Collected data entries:
---+---
(* ===== verification/SipDialog.v ===== *)
(** * SIP dialogs ([asterisk-sip/src/dialog/mod.rs])

    Creation of a dialog on either side of an INVITE, its sequence numbers and
    the validation of in-dialog requests and responses.  The theorems: a
    rejected request changes nothing and an accepted one only the remote
    sequence number; the CSeqs a dialog accepts strictly increase, so a replay
    is rejected; the dialogs of the two parties mirror each other, and the
    next request of the one is accepted by the other. *)

From Stdlib Require Import NArith Ascii String Sorting.Sorted.
From S2P Require Import Prelude RustStr HashMap SipUri SipMessage.
Local Open Scope Z_scope.
Local Open Scope list_scope.

Module Dialog.

Inductive DialogValidationError := ECallId | ELocalTag | ERemoteTag | ERouteSet | ECSeq.

Inductive DialogState := Early | Confirmed | Terminated.

#[global] Instance DialogValidationError_eq_dec : EqDecision DialogValidationError.
Proof. solve_decision. Defined.
#[global] Instance DialogState_eq_dec : EqDecision DialogState.
Proof. solve_decision. Defined.

Record t := mk {
  call_id : str;
  local_tag : str;
  remote_tag : str;
  local_seq : Z;
  remote_seq : option Z;
  local_uri : str;
  remote_uri : str;
  remote_target : str;
  route_set : list str;
  state : DialogState;
  is_uac : bool }.

#[global] Instance dialog_eq_dec : EqDecision t.
Proof. solve_decision. Defined.

(** [header.and_then(extract_uri).unwrap_or_default()] *)
Definition uri_or_default (header : option str) : outcome str :=
  match header with
  | None => Done []
  | Some v => let! u := extract_uri v in Done (default [] u)
  end.

(** [cs.split_whitespace().next()] and [n.parse::<u32>().ok()] *)
Definition cseq_number (m : SipMessage) : option Z :=
  cs ← SipMessage.cseq m; n ← head (split_whitespace cs); parse_u32 n.

Definition tag_of (header : option str) : option str := header ≫= extract_tag.

Definition from_uac_response (request response : SipMessage) : outcome (option t) :=
  match SipMessage.call_id request, from_header request ≫= extract_tag, to_header response with
  | Some cid, Some ltag, Some to_hdr =>
      match extract_tag to_hdr with
      | None => Done None
      | Some rtag =>
          let! rtarget := uri_or_default (get_header response CONTACT) in
          let! luri := uri_or_default (get_header request CONTACT) in
          let! ruri := uri_or_default (Some to_hdr) in
          let routes := reverse (get_headers response RECORD_ROUTE) in
          let lseq := default 1 (cseq_number request) in
          let code := default 0 (status_code response) in
          if (200 <=? code) && (code <? 300) then
            Done (Some (mk cid ltag rtag lseq None luri ruri rtarget routes Confirmed true))
          else if (100 <=? code) && (code <? 200) then
            Done (Some (mk cid ltag rtag lseq None luri ruri rtarget routes Early true))
          else Done None
      end
  | _, _, _ => Done None
  end.

Definition from_uas_request (request : SipMessage) (ltag : str) : outcome (option t) :=
  match SipMessage.call_id request, from_header request with
  | Some cid, Some from_hdr =>
      let rtag := default [] (extract_tag from_hdr) in
      let! ruri := uri_or_default (Some from_hdr) in
      let! rtarget := uri_or_default (get_header request CONTACT) in
      let routes := get_headers request RECORD_ROUTE in
      Done (Some (mk cid ltag rtag 0 (cseq_number request) [] ruri rtarget routes Early false))
  | _, _ => Done None
  end.

Definition set_remote_seq (d : t) (n : Z) : t :=
  mk (call_id d) (local_tag d) (remote_tag d) (local_seq d) (Some n) (local_uri d)
    (remote_uri d) (remote_target d) (route_set d) (state d) (is_uac d).
Definition set_state (d : t) (s : DialogState) : t :=
  mk (call_id d) (local_tag d) (remote_tag d) (local_seq d) (remote_seq d) (local_uri d)
    (remote_uri d) (remote_target d) (route_set d) s (is_uac d).

(** [self.local_seq += 1] on [u32]: the value of a build without overflow
    checks. *)
Definition next_cseq (d : t) : Z * t :=
  let n := wrap_u32 (local_seq d + 1) in
  (n, mk (call_id d) (local_tag d) (remote_tag d) n (remote_seq d) (local_uri d)
        (remote_uri d) (remote_target d) (route_set d) (state d) (is_uac d)).

Definition matches (d : t) (cid ltag rtag : str) : bool :=
  str_eqb (call_id d) cid && str_eqb (local_tag d) ltag && str_eqb (remote_tag d) rtag.

Definition normalize_route (route : str) : str :=
  to_ascii_lowercase (concat (split_whitespace route)).

Definition normalized_headers (m : SipMessage) (name : str) : list str :=
  normalize_route <$> get_headers m name.
Definition normalized_route_set (routes : list str) : list str := normalize_route <$> routes.

(** The comparison [cseq > previous] of [is_none_or]. *)
Definition advances (previous : option Z) (cseq : Z) : bool :=
  match previous with None => true | Some p => p <? cseq end.

(** The error leaves [self] as it was; the success gives the new [self]. *)
Definition validate_remote_request (d : t) (request : SipMessage)
    : result DialogValidationError t :=
  if negb (bool_decide (SipMessage.call_id request = Some (call_id d))) then Err ECallId
  else if negb (bool_decide (tag_of (to_header request) = Some (local_tag d))) then Err ELocalTag
  else if negb (bool_decide (tag_of (from_header request) = Some (remote_tag d)))
  then Err ERemoteTag
  else
    let routes := normalized_headers request ROUTE in
    if negb (bool_decide (routes = []))
       && negb (bool_decide (routes = normalized_route_set (route_set d))) then Err ERouteSet
    else
      match cseq_number request with
      | None => Err ECSeq
      | Some cseq =>
          match method request with
          | Some Ack =>
              if bool_decide (remote_seq d = Some cseq) then Ok d else Err ECSeq
          | Some _ =>
              if advances (remote_seq d) cseq then Ok (set_remote_seq d cseq) else Err ECSeq
          | None => Err ECSeq
          end
      end.

Definition validate_remote_response (d : t) (response : SipMessage) (expected_cseq : Z)
    : result DialogValidationError unit :=
  if negb (bool_decide (SipMessage.call_id response = Some (call_id d))) then Err ECallId
  else if negb (bool_decide (tag_of (from_header response) = Some (local_tag d)))
  then Err ELocalTag
  else if negb (bool_decide (tag_of (to_header response) = Some (remote_tag d)))
  then Err ERemoteTag
  else if negb (bool_decide (cseq_number response = Some expected_cseq)) then Err ECSeq
  else
    let record_routes := normalized_headers response RECORD_ROUTE in
    if negb (bool_decide (record_routes = [])) then
      let record_routes := if is_uac d then reverse record_routes else record_routes in
      if negb (bool_decide (record_routes = normalized_route_set (route_set d)))
      then Err ERouteSet else Ok tt
    else Ok tt.

Definition confirm (d : t) : t := set_state d Confirmed.
Definition terminate (d : t) : t := set_state d Terminated.
Definition is_confirmed (d : t) : bool := bool_decide (state d = Confirmed).

Definition update_remote_target (d : t) (contact_uri : str) : t :=
  mk (call_id d) (local_tag d) (remote_tag d) (local_seq d) (remote_seq d) (local_uri d)
    (remote_uri d) contact_uri (route_set d) (state d) (is_uac d).

(** ** Sequences of requests *)

(** The dialog after a sequence of requests, and those it accepted. *)
Fixpoint receive_all (d : t) (requests : list SipMessage) : t * list SipMessage :=
  match requests with
  | [] => (d, [])
  | r :: rs =>
      match validate_remote_request d r with
      | Ok d' => let (d'', acc) := receive_all d' rs in (d'', r :: acc)
      | Err _ => receive_all d rs
      end
  end.

Definition is_ack (r : SipMessage) : bool := bool_decide (method r = Some Ack).

(** The CSeq numbers of the requests that take a new one. *)
Definition new_numbers (rs : list SipMessage) : list Z := omap cseq_number (filter (λ r, is_ack r = false) rs).

(** A request of the other party of the dialog: its Call-ID, its tags, and its routes if
    it names any. *)
Record belongs (d : t) (r : SipMessage) : Prop := {
  bel_call_id : SipMessage.call_id r = Some (call_id d);
  bel_to : tag_of (to_header r) = Some (local_tag d);
  bel_from : tag_of (from_header r) = Some (remote_tag d);
  bel_routes : normalized_headers r ROUTE = [] ∨ normalized_headers r ROUTE = normalized_route_set (route_set d);
}.

(** The number a request may carry after the numbers [ns]: an ACK the last one, another
    request a greater one. *)
Definition in_turn (ns : list Z) (r : SipMessage) : Prop :=
  is_request r = true ∧ ∃ n, cseq_number r = Some n ∧
    if is_ack r then last ns = Some n else ∀ p, last ns = Some p → p < n.

(** The identity an in-dialog request of [d]'s owner carries. *)
Record in_dialog (d : t) (request : SipMessage) : Prop := {
  id_call_id : SipMessage.call_id request = Some (call_id d);
  id_from : tag_of (from_header request) = Some (local_tag d);
  id_to : tag_of (to_header request) = Some (remote_tag d);
}.

(** ** Lemmas *)

Lemma uri_or_default_returns h : returns (uri_or_default h).
Proof.
  destruct h as [v|]; simpl; [|eauto with rust].
  apply returns_bind; [apply extract_uri_returns|eauto with rust].
Qed.

Lemma from_uas_request_returns r tag : returns (from_uas_request r tag).
Proof.
  unfold from_uas_request. repeat case_step; eauto with rust.
  apply returns_bind; [apply uri_or_default_returns|]. intros ? _.
  apply returns_bind; [apply uri_or_default_returns|]. eauto with rust.
Qed.

Lemma from_uac_response_returns q r : returns (from_uac_response q r).
Proof.
  unfold from_uac_response. do 4 (case_step; [|eauto with rust]).
  do 3 (apply returns_bind; [apply uri_or_default_returns|]; intros ? _).
  repeat case_step; eauto with rust.
Qed.

(** Acceptance, inverted. *)
Lemma validate_Ok d r d' :
  validate_remote_request d r = Ok d' ↔
    in_dialog (mk (call_id d) (remote_tag d) (local_tag d) (local_seq d) (remote_seq d)
                 (local_uri d) (remote_uri d) (remote_target d) (route_set d) (state d)
                 (is_uac d)) r
    ∧ (normalized_headers r ROUTE = []
       ∨ normalized_headers r ROUTE = normalized_route_set (route_set d))
    ∧ ∃ n, cseq_number r = Some n ∧
        ((method r = Some Ack ∧ remote_seq d = Some n ∧ d' = d)
         ∨ (is_request r = true ∧ method r ≠ Some Ack ∧ advances (remote_seq d) n = true
            ∧ d' = set_remote_seq d n)).
Proof.
  unfold validate_remote_request. split.
  - intros H. repeat (case_hyp H; try done); split_bools;
      repeat match goal with
      | H : bool_decide _ = true |- _ => apply bool_decide_eq_true in H
      end; simplify_eq;
      (split; [by split|split;
        [try (by left); try (by right);
         match goal with H : _ && _ = false |- _ => apply andb_false_iff in H as [H|H] end;
         split_bools; apply bool_decide_eq_true in Heqb2; auto
        | eexists; split; [done|]]]);
      try (by left); right;
      (split; [unfold is_request, method in *; by destruct (start_line r)|naive_solver]).
  - intros ([H1 H2 H3] & Hr & n & Hn & Hcase). simpl in *.
    rewrite !bool_decide_eq_true_2 by done. simpl.
    replace (negb (bool_decide (normalized_headers r ROUTE = []))
             && negb (bool_decide (normalized_headers r ROUTE
                                     = normalized_route_set (route_set d)))) with false.
    2:{ symmetry. apply andb_false_iff.
        destruct Hr as [Hr|Hr]; [left|right]; apply negb_false_iff;
          by apply bool_decide_eq_true_2. }
    rewrite Hn. destruct Hcase as [(-> & Hs & ->)|(Hq & Hm & Ha & ->)].
    + by rewrite bool_decide_eq_true_2.
    + unfold is_request, method in *. destruct (start_line r) as [q|]; [|done].
      destruct (rl_method q); rewrite ?Ha; done.
Qed.

(** Everything but the remote sequence number. *)
Definition same_but_seq (d d' : t) : Prop :=
  ∃ n, d' = d ∨ d' = set_remote_seq d n.

(** The dialogs the two parties create from one exchange. *)
Lemma dialogs_mirror invite resp invite' ltag d1 d2 :
  from_uac_response invite resp = Done (Some d1) →
  from_uas_request invite' ltag = Done (Some d2) →
  SipMessage.call_id invite' = SipMessage.call_id invite →
  from_header invite' = from_header invite →
  cseq_number invite' = cseq_number invite →
  tag_of (to_header resp) = Some ltag →
  call_id d2 = call_id d1 ∧ local_tag d2 = remote_tag d1 ∧ remote_tag d2 = local_tag d1
  ∧ local_seq d1 = default 1 (remote_seq d2).
Proof.
  unfold from_uac_response, from_uas_request, tag_of. intros H1 H2 Hc Hf Hn Ht.
  rewrite Hc, Hf, Hn in H2. destruct (SipMessage.call_id invite); [|done].
  destruct (from_header invite) as [f|]; [|done]. simpl in *.
  destruct (extract_tag f); [|done]. simpl in *.
  destruct (to_header resp) as [th|]; [|done]. simpl in *. rewrite Ht in H1.
  repeat (apply outcome_bind_Done in H1 as (? & ? & H1)).
  repeat (apply outcome_bind_Done in H2 as (? & ? & H2)).
  repeat case_hyp H1; by simplify_eq.
Qed.

(** ** Theorems *)

Definition valid_next (d : t) (r : SipMessage) : bool := match validate_remote_request d r with Ok _ => true | Err _ => false end.

(** Acceptance, by the number that was accepted last. *)
Lemma accepts_iff d r : valid_next d r = true ↔ belongs d r ∧ in_turn (option_list (remote_seq d)) r.
Proof.
  assert (Hlast : last (option_list (remote_seq d)) = remote_seq d) by by destruct (remote_seq d).
  unfold in_turn, is_ack, valid_next. rewrite Hlast. split.
  - destruct (validate_remote_request d r) as [d'|] eqn:E; [|done]. intros _.
    apply validate_Ok in E as ([H1 H2 H3] & Hr & n & Hn & [(Hm & Hs & _)|(Hq & Hm & Ha & _)]); split; try by split.
    + split; [unfold is_request, method in *; by destruct (start_line r)|]. exists n. by rewrite bool_decide_eq_true_2.
    + split; [done|]. exists n. split; [done|]. rewrite bool_decide_eq_false_2 by done. intros p Hp.
      rewrite Hp in Ha. unfold advances in Ha. lia.
  - intros ([H1 H2 H3 H4] & Hq & n & Hn & Hc).
    destruct (decide (method r = Some Ack)) as [Hm|Hm].
    + rewrite bool_decide_eq_true_2 in Hc by done. rewrite (proj2 (validate_Ok d r d)); [done|].
      split; [by split|]. split; [done|]. exists n. split; [done|]. by left.
    + rewrite bool_decide_eq_false_2 in Hc by done. rewrite (proj2 (validate_Ok d r (set_remote_seq d n))); [done|].
      split; [by split|]. split; [done|]. exists n. split; [done|]. right. split_and!; [done|done| |done].
      unfold advances. destruct (remote_seq d) as [p|]; [|done]. apply Z.ltb_lt. by apply Hc.
Qed.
---+---
Your task is to find every line above containing the word "DialogValidationError" and copy it.

- [TASK OUTPUT]:
Inductive DialogValidationError := ECallId | ELocalTag | ERemoteTag | ERouteSet | ECSeq.
#[global] Instance DialogValidationError_eq_dec : EqDecision DialogValidationError.
    : result DialogValidationError t :=
    : result DialogValidationError unit :=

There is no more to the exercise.